Dalam operasi senyap tersebut, pihak kepolisian berhasil mengamankan barang bukti dengan nilai yang sangat fantastis, meliputi uang tunai senilai ratusan miliar rupiah hingga logam mulia berupa emas batangan seberat 74 kilogram.
Pemandangan ini menjadi kejutan luar biasa bagi publik. Sosok yang beberapa tahun lalu dipuji karena keberaniannya menyita aset-aset mewah milik para oligarki dan koruptor, kini rumah pribadinya justru harus berhadapan dengan garis polisi dan penggeledahan Kortas Tipikor.

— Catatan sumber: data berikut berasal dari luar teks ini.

(* ===== verification/OsPosix.v ===== *)
(** * The system layer on POSIX (src/tcpshm/os.h)

    The code of os.h outside [_WIN32], over the system calls of the kernel: the
    wrappers, the options of a socket, and the mapping of files.  It implements
    the interfaces [Sockets], [Mmap], [System] and [ProbeMemory] that the client
    and the server are written against, and what the kernel documents gives the
    laws their theorems use.  The numbers are those of Linux. *)

From Stdlib Require Import String.
From stdpp Require Import gmap.
From S2P Require Import Prelude StateRes Endian MsgHeader Conf PTCPConn CString TcpShmConn SysIO Messages System ShmProbe Descriptors.
From stdpp Require Import list_basics list_relations list.
Local Open Scope Z_scope.

(** A call returns its result, -1 when it fails; [sys_recv] and [sys_readv] the
    bytes they stored too, [sys_accept] the peer's address, [sys_mmap] the
    address, [None] for [MAP_FAILED]; [inet_pton] leaves its argument alone when
    the string is no address. *)
Class Posix (W : Type) : Type := {
  sys_socket : forall (af type proto : Z), W -> Z * W;
  sys_close : Z -> W -> Z * W;
  sys_send : forall (fd : Z) (buf : list Z) (flags : Z), W -> Z * W;
  sys_recv : forall (fd len flags : Z), W -> Z * list Z * W;
  sys_readv : forall (fd : Z) (lens : list Z), W -> Z * list Z * W;
  sys_accept : Z -> W -> Z * list Z * W;
  sys_bind : forall (fd : Z) (addr : list Z), W -> Z * W;
  sys_listen : forall (fd backlog : Z), W -> Z * W;
  sys_connect : forall (fd : Z) (addr : list Z), W -> Z * W;
  sys_setsockopt : forall (fd level optname : Z) (optval : list Z), W -> Z * W;
  sys_fcntl : forall (fd cmd arg : Z), W -> Z * W;
  sys_shm_open : forall (name : list Z) (flags mode : Z), W -> Z * W;
  sys_open : forall (name : list Z) (flags mode : Z), W -> Z * W;
  sys_ftruncate : forall (fd len : Z), W -> Z * W;
  sys_mmap : forall (len prot flags fd : Z), W -> option Z * W;
  sys_munmap : forall (addr len : Z), W -> Z * W;
  sys_shm_unlink : list Z -> W -> Z * W;
  sys_mkdir : forall (name : list Z) (mode : Z), W -> Z * W;
  sys_errno : W -> Z;
  inet_pton : list Z -> option (list Z);
  sys_clock : W -> Z * W;
  sys_memory : list Z -> W -> ShmProbeData;
  sys_store : list Z -> ShmProbeData -> W -> W;
  sys_garbage : Z
}.

Definition AF_INET : Z := 2.
Definition SOCK_STREAM : Z := 1.
Definition TCP_MSG_NOSIGNAL : Z := 16384.
Definition F_GETFL : Z := 3.
Definition F_SETFL : Z := 4.
Definition O_NONBLOCK : Z := 2048.
Definition O_RDWR : Z := 2.
Definition O_CREAT : Z := 64.
Definition PROT_RDWR : Z := 3.   (* PROT_READ | PROT_WRITE *)
Definition MAP_SHARED : Z := 1.
Definition SOL_SOCKET : Z := 1.
Definition SO_REUSEADDR : Z := 2.
Definition SO_RCVTIMEO : Z := 20.
Definition SO_SNDTIMEO : Z := 21.
Definition IPPROTO_TCP : Z := 6.
Definition TCP_NODELAY : Z := 1.

(** [struct timeval] and [int] in memory, and [struct sockaddr_in] as the server
    and the client fill it. *)
Section Layout.
Context {platform : Platform}.
Definition timeval_bytes (tv_sec tv_usec : Z) : list Z :=
  to_bytes native_little 8 (u64 tv_sec) ++ to_bytes native_little 8 (u64 tv_usec).
Definition int_bytes (n : Z) : list Z := to_bytes native_little 4 (u32 n).
Definition sockaddr_in {W} {posix : Posix W} (ipv4 : list Z) (port : Z) : list Z :=
  to_bytes native_little 2 AF_INET ++ to_bytes false 2 (u16 port)
    ++ default (replicate 4 0) (inet_pton ipv4) ++ replicate 8 0.
End Layout.

Module Posix.
Section Posix.
Context {platform : Platform} {W : Type} {posix : Posix W}.
Implicit Types (s : Z) (w : W).

(** ** Sockets *)
Definition tcp_get_last_error w : Z := sys_errno w.
Definition tcp_socket (af type proto : Z) w : Z * W := sys_socket af type proto w.
Definition tcp_close s w : Z * W := sys_close s w.
Definition tcp_send s (buf : list Z) (flags : Z) w : Z * W := sys_send s buf flags w.
Definition tcp_recv s (len flags : Z) w : Z * list Z * W := sys_recv s len flags w.
Definition tcp_accept s w : Z * list Z * W := sys_accept s w.
Definition tcp_bind s (addr : list Z) w : Z * W := sys_bind s addr w.
Definition tcp_listen s (backlog : Z) w : Z * W := sys_listen s backlog w.
Definition tcp_connect s (addr : list Z) w : Z * W := sys_connect s addr w.
Definition tcp_setsockopt s (level optname : Z) (optval : list Z) w : Z * W := sys_setsockopt s level optname optval w.
Definition tcp_readv s (lens : list Z) w : Z * list Z * W := sys_readv s lens w.

(** It sets all the flags of the file, not only this one. *)
Definition tcp_set_nonblocking s w : Z * W := sys_fcntl s F_SETFL O_NONBLOCK w.

Definition tcp_set_blocking s w : Z * W :=
  let '(flags, w) := sys_fcntl s F_GETFL 0 w in
  if flags <? 0 then (flags, w)
  else sys_fcntl s F_SETFL (Z.land flags (Z.lnot O_NONBLOCK)) w.

(** C's division of an [int] truncates. *)
Definition tv_sec (timeout_ms : Z) : Z := Z.quot timeout_ms 1000.
Definition tv_usec (timeout_ms : Z) : Z := Z.rem timeout_ms 1000 * 1000.
Definition tcp_set_timeout s (level optname timeout_ms : Z) w : Z * W :=
  sys_setsockopt s level optname (timeval_bytes (tv_sec timeout_ms) (tv_usec timeout_ms)) w.

(** ** Files

    [inl] is the address; [inr] is [*error_msg] with [nullptr]. *)
Definition map_and_close (sizeof_T fd : Z) w : (Z + string) * W :=
  let '(ret, w) := sys_mmap sizeof_T PROT_RDWR MAP_SHARED fd w in
  let w := snd (sys_close fd w) in
  match ret with
  | None => (inr "mmap"%string, w)
  | Some addr => (inl addr, w)
  end.

Definition my_mmap (sizeof_T : Z) (filename : list Z) (use_shm : bool) w : (Z + string) * W :=
  let '(fd, w) :=
    if use_shm then sys_shm_open filename (Z.lor O_CREAT O_RDWR) 438 w   (* 0666 *)
    else sys_open filename (Z.lor O_CREAT O_RDWR) 420 w in               (* 0644 *)
  if fd =? -1 then (inr "open"%string, w)
  else
    let '(r, w) := sys_ftruncate fd sizeof_T w in
    if negb (r =? 0) then (inr "ftruncate"%string, snd (sys_close fd w))
    else map_and_close sizeof_T fd w.

Definition my_mmap_existing (sizeof_T : Z) (filename : list Z) (use_shm : bool) w : (Z + string) * W :=
  let '(fd, w) :=
    if use_shm then sys_shm_open filename O_RDWR 438 w
    else sys_open filename O_RDWR 420 w in
  if fd =? -1 then (inr "open"%string, w)
  else map_and_close sizeof_T fd w.

Definition my_munmap (sizeof_T addr : Z) w : W := snd (sys_munmap addr sizeof_T w).
Definition my_shm_unlink (filename : list Z) w : Z * W := sys_shm_unlink filename w.
Definition tcp_mkdir (path : list Z) w : Z * W := sys_mkdir path 493 w.   (* 0755 *)
End Posix.
End Posix.

(** ** The interfaces, over a kernel

    [sizeof_T use_shm filename] is the size of the type the caller maps. *)
Definition error_of {A} (r : A + string) : option string := match r with inl _ => None | inr e => Some e end.

Definition option_of (name : string) : Z * Z :=
  if String.eqb name "TCP_NODELAY" then (IPPROTO_TCP, TCP_NODELAY)
  else if String.eqb name "SO_REUSEADDR" then (SOL_SOCKET, SO_REUSEADDR)
  else if String.eqb name "SO_RCVTIMEO" then (SOL_SOCKET, SO_RCVTIMEO)
  else (SOL_SOCKET, SO_SNDTIMEO).

Section Instances.
Context {platform : Platform} {W : Type} {posix : Posix W} (sizeof_T : bool -> list Z -> Z).

Definition posix_sockets : Sockets W := {|
  Conf.tcp_send fd bs w := Posix.tcp_send fd bs TCP_MSG_NOSIGNAL w;
  Conf.tcp_recv fd len w := Posix.tcp_recv fd len 0 w;
  Conf.tcp_readv := Posix.tcp_readv;
  Conf.tcp_close fd w := snd (Posix.tcp_close fd w);
  Conf.tcp_get_last_error := Posix.tcp_get_last_error;
  uninit := sys_garbage
|}.

Definition posix_mmap : Mmap W := {|
  TcpShmConn.my_mmap use_shm name w := let '(r, w) := Posix.my_mmap (sizeof_T use_shm name) name use_shm w in (error_of r, w);
  TcpShmConn.my_mmap_existing use_shm name w :=
    let '(r, w) := Posix.my_mmap_existing (sizeof_T use_shm name) name use_shm w in (error_of r, w)
|}.

Definition posix_system : System W := {|
  System.tcp_socket := Posix.tcp_socket AF_INET SOCK_STREAM 0;
  System.tcp_set_nonblocking fd w := snd (Posix.tcp_set_nonblocking fd w);
  System.tcp_set_blocking fd w := snd (Posix.tcp_set_blocking fd w);
  System.tcp_set_timeout fd name ms w := let '(level, optname) := option_of name in Posix.tcp_set_timeout fd level optname ms w;
  System.tcp_setsockopt fd name w := let '(level, optname) := option_of name in Posix.tcp_setsockopt fd level optname (int_bytes 1) w;
  System.tcp_bind fd ipv4 port w := Posix.tcp_bind fd (sockaddr_in ipv4 port) w;
  System.tcp_listen := Posix.tcp_listen;
  System.tcp_accept := Posix.tcp_accept;
  System.tcp_connect fd ipv4 port w := Posix.tcp_connect fd (sockaddr_in ipv4 port) w;
  System.tcp_mkdir path w := snd (Posix.tcp_mkdir path w);
  steady_clock_now := sys_clock
|}.

Definition posix_probes : ProbeMemory W := {|
  read_probe := sys_memory;
  write_probe := sys_store;
  System.my_shm_unlink name w := snd (Posix.my_shm_unlink name w)
|}.
End Instances.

Merespons riuhnya pemberitaan nasional dan langkah hukum agresif dari Polri, Febrie Adriansyah akhirnya angkat bicara demi memberikan klarifikasi.
Ia tidak menampik bahwa kediaman pribadinya di kawasan Sentul menjadi salah satu lokasi yang digeledah oleh penyidik kepolisian. Kendati demikian, mantan Dirdik Jampidsus ini memberikan dua poin pembelaan penting:
Febrie secara tegas membantah kepemilikan atas barang bukti fantastis yang ditemukan di lokasi lain, seperti yang disita oleh polisi di area kafe.
Ia menegaskan bahwa seluruh barang bukti atau aset yang disita dari dalam rumah pribadinya di Sentul sepenuhnya berstatus legal dan “dapat dipertanggungjawabkan” secara hukum.
Bagi publik, apa yang menimpa Febrie Adriansyah adalah sebuah ironi penegakan hukum yang sulit dipercaya. Sebelum badai PLN dan Krakatau Steel ini pecah, ia adalah representasi jaksa karier murni berprestasi emas.